We have used scenario analysis widely in our work, creating multiple plausible futures based on divergent assumptions about future policies, technologies, political-economic trends and other factors (for instance, we are currently applying scenario analysis to the future of cars and mobility). The analysis helps companies explore uncertainties, challenge internal bias, anticipate change and develop resilient strategies. But scenario analysis should not be confused with financial forecasting. Scenarios and forecasting are quite different and have different purposes. Disclosing the financial implications of scenario analysis would inappropriately suggest that management has reliable information about the unknowable future and suggest certainty about future pathways that simply reflect hypothetical assumptions made to test strategic thinking. Scenarios from different companies will use different assumptions and therefore cannot deliver information that can be compared.

Distortion will also arise from disclosing metrics that are not correlated with climate-related financial risk. The report encourages companies to disclose investments in "climate-related opportunities" as though these were indicators of reduced risk. But companies operate and deliver financial results in real-world markets where there is no guarantee that such opportunities will deliver positive or lower-risk financial outcomes. Diversification from fossil fuels to renewables may be interesting to some stakeholders and sought politically, but is a poor indicator of financial risk, as recent performance of some renewables investments has shown.

The FSB assignment reflects a time of change and uncertainty in the global energy ecosystem. These changes are driven by a complex interplay of technology, geopolitical, economic and social factors as well as by policies relating to climate change and energy security.

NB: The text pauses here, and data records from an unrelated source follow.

Definition on_sys {A} (m : M D A) : FS A := fun s =>
  obind (m (sys s)) (fun '(a, d) =>
    Ok (a, mkFs d (super_block s) (opened_files s) (refcnts s) (next_io s) (flk s))).

Definition set_files (f : list file_t) : FS unit := modify (fun s =>
  mkFs (sys s) (super_block s) f (refcnts s) (next_io s) (flk s)).
Definition set_flk (t : Z) : FS unit := modify (fun s =>
  mkFs (sys s) (super_block s) (opened_files s) (refcnts s) (next_io s) t).

(** The lock as one thread sees it: acquiring it while it is held waits for a
    release by its holder, which is a run that does not return here. *)
Definition waits : FS unit := fun _ => Fuel.
Definition lock_acquire : FS unit :=
  s ← get;
  if negb (flk s =? -1) then waits else set_flk self.
Definition lock_release : FS unit :=
  s ← get;
  cassert (flk s =? self) ;; set_flk (-1).

Definition field {A} (o : option A) : FS A :=
  match o with Some a => mret a | None => undef "outside the structure" end.

Definition fs_mount : FS Z :=
  set_flk (-1) ;;
  r ← on_sys (ioread_full ops FS_BLKSZ);
  modify (fun s => mkFs (sys s) (splice 0 r.2 (super_block s)) (opened_files s) (refcnts s)
                    (next_io s) (flk s)) ;;
  if r.1 <? 0 then mret (- EFILESYS) else mret 0.

(** The directory loop of [fs_open]: the inode of the first entry with the
    name, or -1 as a 32-bit value. *)
Fixpoint find_dentry (super name : list Z) (idxs : list Z) : FS Z :=
  match idxs with
  | [] => mret (u32 (-1))
  | i :: rest =>
      c ← field (strcmp (Some (dentry_name super i)) (Some name));
      if c =? 0 then field (dentry_inode super i) else find_dentry super name rest
  end.

(** The index of the first free slot of the table. *)
Fixpoint free_slot (files : list file_t) (i : nat) : option nat :=
  match files with
  | [] => None
  | f :: rest => if f_io f =? 0 then Some i else free_slot rest (S i)
  end.

(** [fs_open]: the result and the pointer stored through [io]. *)
Definition fs_open (name : list Z) : FS (Z * option Z) :=
  lock_acquire ;;
  s ← get;
  requested_inode ← find_dentry (super_block s) name (range 63 0 DIR_ENTRY_CT 1);
  if requested_inode =? u32 (-1) then mret (- ENOENT, None)
  else
    let buffer_idx := u32 (u32 (FS_BLKSZ * requested_inode) + FS_BLKSZ) in
    on_sys (ioctl ops IOCTL_SETPOS buffer_idx) ;;
    f ← field (op_read ops);
    r ← on_sys (f FS_BLKSZ);
    let '(read_result, file_struct) := r in
    if read_result <? 0 then mret (- EFILESYS, None)
    else
      s1 ← get;
      let new_io := next_io s1 in
      modify (fun s => mkFs (sys s) (super_block s) (opened_files s)
                        (<[new_io := 1]> (refcnts s)) (new_io + 1) (flk s)) ;;
      match free_slot (opened_files s1) 0 with
      | Some i =>
          size ← field (byte_len file_struct);
          set_files (<[i := mkFile new_io 0 size requested_inode IN_USE]> (opened_files s1)) ;;
          lock_release ;;
          mret (0, Some new_io)
      | None => mret (- EFILESYS, Some new_io)
      end.

(** The slot of an I/O object: the first one, where the loop breaks, and the
    last one, where it does not. *)
Fixpoint first_slot (files : list file_t) (io : Z) (i : nat) : option nat :=
  match files with
  | [] => None
  | f :: rest => if f_io f =? io then Some i else first_slot rest io (S i)
  end.
Fixpoint last_slot (files : list file_t) (io : Z) (i : nat) (found : option nat) : option nat :=
  match files with
  | [] => found
  | f :: rest => last_slot rest io (S i) (if f_io f =? io then Some i else found)
  end.

Definition fs_close (io : Z) : FS unit :=
  s ← get;
  match first_slot (opened_files s) io 0 with
  | None => mret tt
  | Some i =>
      let refcnt := u32 (default 0 (refcnts s !! io) - 1) in
      modify (fun s => mkFs (sys s) (super_block s) (opened_files s)
                        (<[io := refcnt]> (refcnts s)) (next_io s) (flk s)) ;;
      if refcnt <=? 0 then
        f ← field (opened_files s !! i);
        set_files (<[i := mkFile (f_io f) (file_position f) (file_size f) (f_inode f) UNUSED]>
                    (opened_files s))
      else mret tt
  end.

(** The helpers of [fs_ioctl] on the file [f]: the result, the argument
    afterwards and the file afterwards. *)
Definition fs_getlen (f : file_t) (arg : Z) : Z * Z * file_t :=
  let arg' := set_int arg (file_size f) in (get_int arg', arg', f).
Definition fs_getpos (f : file_t) (arg : Z) : Z * Z * file_t :=
  let arg' := set_int arg (file_position f) in (get_int arg', arg', f).
Definition fs_setpos (f : file_t) (arg : Z) : Z * Z * file_t :=
  (get_int arg, arg,
   mkFile (f_io f) (u64 (get_int arg)) (file_size f) (f_inode f) (usage_flag f)).
Definition fs_getblksz (f : file_t) (arg : Z) : Z * Z * file_t :=
  let arg' := set_int arg FS_BLKSZ in (get_int arg', arg', f).

Definition fs_ioctl (io cmd arg : Z) : FS (Z * Z) :=
  s ← get;
  match last_slot (opened_files s) io 0 None with
  | None => mret (- EFILESYS, arg)
  | Some i =>
      target_file ← field (opened_files s !! i);
      lock_acquire ;;
      let '(ret, arg', f') :=
        if cmd =? IOCTL_GETLEN then fs_getlen target_file arg
        else if cmd =? IOCTL_GETPOS then fs_getpos target_file arg
        else if cmd =? IOCTL_SETPOS then fs_setpos target_file arg
        else if cmd =? IOCTL_GETBLKSZ then fs_getblksz target_file arg
        else (- EFILESYS, arg, target_file) in
      set_files (<[i := f']> (opened_files s)) ;;
      lock_release ;;
      mret (ret, arg')
  end.

(** The disk position of data block [i] of a file. *)
Definition block_pos (super inode : list Z) (i : Z) : FS Z :=
  b ← field (data_block_num inode i);
  ni ← field (num_inodes super);
  mret (u32 (u32 (u32 (b + ni) * FS_BLKSZ) + FS_BLKSZ)).

(** How a transfer of [n] bytes at [position] is split: the bytes up to the
    next block boundary, the whole blocks, and the rest. *)
Definition split_transfer (position n : Z) : Z * Z * Z :=
  let leading := position mod FS_BLKSZ in
  let leading_compensation := if FS_BLKSZ - leading =? FS_BLKSZ then 0 else FS_BLKSZ - leading in
  if n <? leading_compensation then (0, 0, n)
  else (leading_compensation, u64 (n - leading_compensation) / FS_BLKSZ,
        u64 (n - leading_compensation) mod FS_BLKSZ).

(** The transfer loop shared by [fs_read] and [fs_write], over [i] from the
    first block on.  [xfer] moves the given number of bytes at the given
    index of the caller's buffer, whose contents are threaded through. *)
Fixpoint fs_blocks (rounds : list Z) (super inode : list Z) (xfer : Z -> Z -> list Z -> FS (list Z))
    (idx lc cycle remainder : Z) (buf : list Z) : FS (list Z) :=
  match rounds with
  | [] => mret buf
  | i :: rest =>
      if negb (lc =? 0) then
        buf1 ← xfer idx lc buf;
        p ← block_pos super inode (i + NEXT_DATA_BLK_IDX);
        on_sys (ioctl ops IOCTL_SETPOS p) ;;
        fs_blocks rest super inode xfer (idx + lc) 0 cycle remainder buf1
      else if cycle <=? 0 then xfer idx remainder buf
      else
        buf1 ← xfer idx FS_BLKSZ buf;
        p ← block_pos super inode (i + 1);
        on_sys (ioctl ops IOCTL_SETPOS p) ;;
        fs_blocks rest super inode xfer (idx + FS_BLKSZ) lc (cycle - 1) remainder buf1
  end.

Definition xfer_read (idx len : Z) (buf : list Z) : FS (list Z) :=
  r ← on_sys (ioread_full ops len);
  mret (splice (Z.to_nat idx) r.2 buf).
Definition xfer_write (idx len : Z) (buf : list Z) : FS (list Z) :=
  on_sys (iowrite ops (slice (Z.to_nat idx) (Z.to_nat len) buf)) ;;
  mret buf.

(** The common part of [fs_read] and [fs_write] up to the transfer: the
    position, the inode block, and [n] cut to what the file holds. *)
Definition fs_prepare (io n : Z) : FS (option (Z * list Z * Z)) :=
  pos ← fs_ioctl io IOCTL_GETPOS 0;
  let position := u64 pos.1 in
  s ← get;
  match first_slot (opened_files s) io 0 with
  | None => mret None
  | Some j =>
      f ← field (opened_files s !! j);
      let inode := f_inode f in
      lock_acquire ;;
      let buffer_start := u64 (inode * FS_BLKSZ + FS_BLKSZ) in
      on_sys (ioctl ops IOCTL_SETPOS buffer_start) ;;
      r ← on_sys (ioread_full ops FS_BLKSZ);
      let file_struct := r.2 in
      len ← field (byte_len file_struct);
      let n' := if len <? u64 (position + n) then u64 (len - position) else n in
      lock_release ;;
      mret (Some (position, file_struct, n'))
  end.

Definition fs_read (io : Z) (buf : list Z) (n0 : Z) : FS (Z * list Z) :=
  o ← fs_prepare io n0;
  match o with
  | None => mret (- EFILESYS, buf)
  | Some (read_position, file_struct, n) =>
      lock_acquire ;;
      s ← get;
      let '(lc, cycle, remainder) := split_transfer read_position n in
      let block_passed := read_position / FS_BLKSZ in
      p ← block_pos (super_block s) file_struct block_passed;
      on_sys (ioctl ops IOCTL_SETPOS (u64 (p + read_position mod FS_BLKSZ))) ;;
      buf' ← fs_blocks (range 1023 (s32 block_passed) DATA_BLOCK_NUM 1) (super_block s) file_struct
               xfer_read 0 lc cycle remainder buf;
      lock_release ;;
      fs_ioctl io IOCTL_SETPOS (u64 (read_position + n)) ;;
      mret (s64 n, buf')
  end.

Definition fs_write (io : Z) (buf : list Z) : FS Z :=
  o ← fs_prepare io (Z.of_nat (length buf));
  match o with
  | None => mret (- EFILESYS)
  | Some (write_position, file_struct, n) =>
      s ← get;
      let '(lc, cycle, remainder) := split_transfer write_position n in
      let block_passed := write_position / FS_BLKSZ in
      p ← block_pos (super_block s) file_struct block_passed;
      on_sys (ioctl ops IOCTL_SETPOS (u64 (p + write_position mod FS_BLKSZ))) ;;
      lock_acquire ;;
      fs_blocks (range 1023 (s32 block_passed) DATA_BLOCK_NUM 1) (super_block s) file_struct
        xfer_write 0 lc cycle remainder buf ;;
      lock_release ;;
      fs_ioctl io IOCTL_SETPOS (u64 (write_position + n)) ;;
      mret (s64 n)
  end.

(** The operations of an open file: [new_file_ops].  The bytes a read delivers
    are those it has put at the start of the caller's buffer. *)
Definition new_file_ops (io : Z) : io_ops (fs_state D) :=
  mkOps (Some (fs_close io))
    (Some (fun n => r ← fs_read io (repeat 0 (Z.to_nat n)) n; mret (r.1, take (Z.to_nat r.1) r.2)))
    (Some (fs_write io))
    (Some (fs_ioctl io)).
End Kfs.

(** ** What kfs.c relies on *)

(** A seekable object with the image [img] at position [pos]: a read inside the
    image delivers all the bytes asked for, from the current position; a seek
    below 2 GB (the position goes through an [int]) sets the position; and
    neither changes the image. *)
Class Seekable {D} (ops : io_ops D) (img : D -> list Z) (pos : D -> nat) (I : D -> Prop) := {
  dsk_rfun : Z -> M D (Z * list Z);
  dsk_rops : op_read ops = Some dsk_rfun;
  dsk_read : forall d n, I d -> (0 < n)%nat -> (pos d + n <= length (img d))%nat ->
    exists d', dsk_rfun (Z.of_nat n) d = Ok ((Z.of_nat n, slice (pos d) n (img d)), d') /\
      I d' /\ img d' = img d;
  dsk_cfun : Z -> Z -> M D (Z * Z);
  dsk_cops : op_ctl ops = Some dsk_cfun;
  dsk_seek : forall d p, I d -> 0 <= p < 2 ^ 64 ->
    exists r d', dsk_cfun IOCTL_SETPOS p d = Ok (r, d') /\ I d' /\ img d' = img d /\
      (p < 2 ^ 31 -> p <= Z.of_nat (length (img d)) -> pos d' = Z.to_nat p)
}.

Companies must communicate thoughtful strategies that will create value and protect against risk in a complex, uncertain future; and it is in their interests to report information and metrics that demonstrate superior performance and positioning on climate change as on other topics. But information disclosures in regulatory statements can no more inoculate investors against climate-related financial risks than against many other future risks -- including, but not to limited to, technology disruptions, changing consumer preferences, demographics, shifting values, central bank actions, electoral outcomes and the effects of decisions that managements will make five, 10 or 20 years from now.

Commentary by Daniel Yergin, vice chairman of IHS Markit and author of "The Prize" and "The Quest." Antonia Bullard is vice president of IHS Markit. They are among the co-authors of the report, "Climate-Related Financial Risk and the Oil and Gas Sector." The analysis and conclusions of the report are solely those of IHS Markit.